- **Your instructions**: For each line of the data that includes the word "integer", copy the line.

- **Data**:
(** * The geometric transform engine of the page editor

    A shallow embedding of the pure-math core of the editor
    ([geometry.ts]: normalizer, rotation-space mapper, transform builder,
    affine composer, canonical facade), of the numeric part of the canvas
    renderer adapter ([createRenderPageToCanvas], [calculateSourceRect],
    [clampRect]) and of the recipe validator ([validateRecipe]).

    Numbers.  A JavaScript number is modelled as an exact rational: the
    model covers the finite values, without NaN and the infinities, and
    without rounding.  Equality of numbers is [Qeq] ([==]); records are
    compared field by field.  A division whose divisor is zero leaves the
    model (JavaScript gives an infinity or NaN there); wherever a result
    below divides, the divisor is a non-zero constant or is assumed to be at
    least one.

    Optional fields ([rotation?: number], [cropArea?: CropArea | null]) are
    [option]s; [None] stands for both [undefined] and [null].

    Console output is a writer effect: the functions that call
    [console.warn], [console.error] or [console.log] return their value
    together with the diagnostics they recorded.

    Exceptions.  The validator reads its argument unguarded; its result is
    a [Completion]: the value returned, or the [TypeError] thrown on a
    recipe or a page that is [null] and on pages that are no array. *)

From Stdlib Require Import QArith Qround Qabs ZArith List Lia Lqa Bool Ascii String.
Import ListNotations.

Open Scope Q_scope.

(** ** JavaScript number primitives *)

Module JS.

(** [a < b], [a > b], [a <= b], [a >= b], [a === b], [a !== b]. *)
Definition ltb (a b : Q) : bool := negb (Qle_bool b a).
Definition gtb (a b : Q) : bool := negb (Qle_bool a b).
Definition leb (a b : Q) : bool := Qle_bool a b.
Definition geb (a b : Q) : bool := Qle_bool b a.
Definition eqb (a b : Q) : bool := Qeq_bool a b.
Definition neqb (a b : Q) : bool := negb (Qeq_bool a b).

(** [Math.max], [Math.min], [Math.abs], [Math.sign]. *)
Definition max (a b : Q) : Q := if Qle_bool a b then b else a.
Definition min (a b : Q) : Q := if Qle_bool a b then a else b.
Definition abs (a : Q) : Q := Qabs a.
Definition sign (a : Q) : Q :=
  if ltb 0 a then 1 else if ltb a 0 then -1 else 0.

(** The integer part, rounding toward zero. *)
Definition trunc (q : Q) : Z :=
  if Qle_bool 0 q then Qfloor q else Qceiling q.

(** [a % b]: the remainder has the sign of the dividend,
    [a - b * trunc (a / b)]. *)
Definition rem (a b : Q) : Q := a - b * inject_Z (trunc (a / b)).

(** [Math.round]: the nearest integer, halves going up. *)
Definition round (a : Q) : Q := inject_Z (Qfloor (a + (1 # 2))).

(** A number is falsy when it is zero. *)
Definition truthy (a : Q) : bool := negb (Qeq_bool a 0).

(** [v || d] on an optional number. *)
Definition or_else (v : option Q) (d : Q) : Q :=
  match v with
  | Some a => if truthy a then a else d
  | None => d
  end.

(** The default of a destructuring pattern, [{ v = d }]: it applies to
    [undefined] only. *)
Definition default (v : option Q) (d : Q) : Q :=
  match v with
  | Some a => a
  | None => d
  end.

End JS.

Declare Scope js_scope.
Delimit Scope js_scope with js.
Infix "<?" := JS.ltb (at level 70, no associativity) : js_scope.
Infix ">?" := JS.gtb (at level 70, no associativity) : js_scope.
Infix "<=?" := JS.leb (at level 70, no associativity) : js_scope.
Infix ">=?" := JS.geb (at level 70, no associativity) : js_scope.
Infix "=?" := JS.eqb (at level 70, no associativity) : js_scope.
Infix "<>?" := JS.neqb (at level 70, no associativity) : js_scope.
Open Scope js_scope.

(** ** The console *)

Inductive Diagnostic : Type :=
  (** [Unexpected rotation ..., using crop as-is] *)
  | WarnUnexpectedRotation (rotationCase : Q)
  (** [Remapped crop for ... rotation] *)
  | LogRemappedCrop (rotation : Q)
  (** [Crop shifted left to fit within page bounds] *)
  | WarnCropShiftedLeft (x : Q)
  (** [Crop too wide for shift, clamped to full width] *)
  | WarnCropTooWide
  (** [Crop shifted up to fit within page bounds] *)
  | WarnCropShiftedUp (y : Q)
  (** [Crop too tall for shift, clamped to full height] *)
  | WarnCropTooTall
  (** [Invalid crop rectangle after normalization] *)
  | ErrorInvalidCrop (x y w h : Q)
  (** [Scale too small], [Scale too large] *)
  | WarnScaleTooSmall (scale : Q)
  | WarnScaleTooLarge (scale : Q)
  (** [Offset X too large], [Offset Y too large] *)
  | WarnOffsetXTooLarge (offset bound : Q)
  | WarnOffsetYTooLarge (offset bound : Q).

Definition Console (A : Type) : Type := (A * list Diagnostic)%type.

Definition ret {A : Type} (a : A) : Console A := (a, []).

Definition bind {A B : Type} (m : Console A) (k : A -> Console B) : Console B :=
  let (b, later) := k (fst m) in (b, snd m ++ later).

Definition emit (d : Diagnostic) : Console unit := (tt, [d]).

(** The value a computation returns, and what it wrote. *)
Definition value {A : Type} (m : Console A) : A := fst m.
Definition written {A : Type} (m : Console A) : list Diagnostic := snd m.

- **Answer**:
(** The integer part, rounding toward zero. *)
(** [Math.round]: the nearest integer, halves going up. *)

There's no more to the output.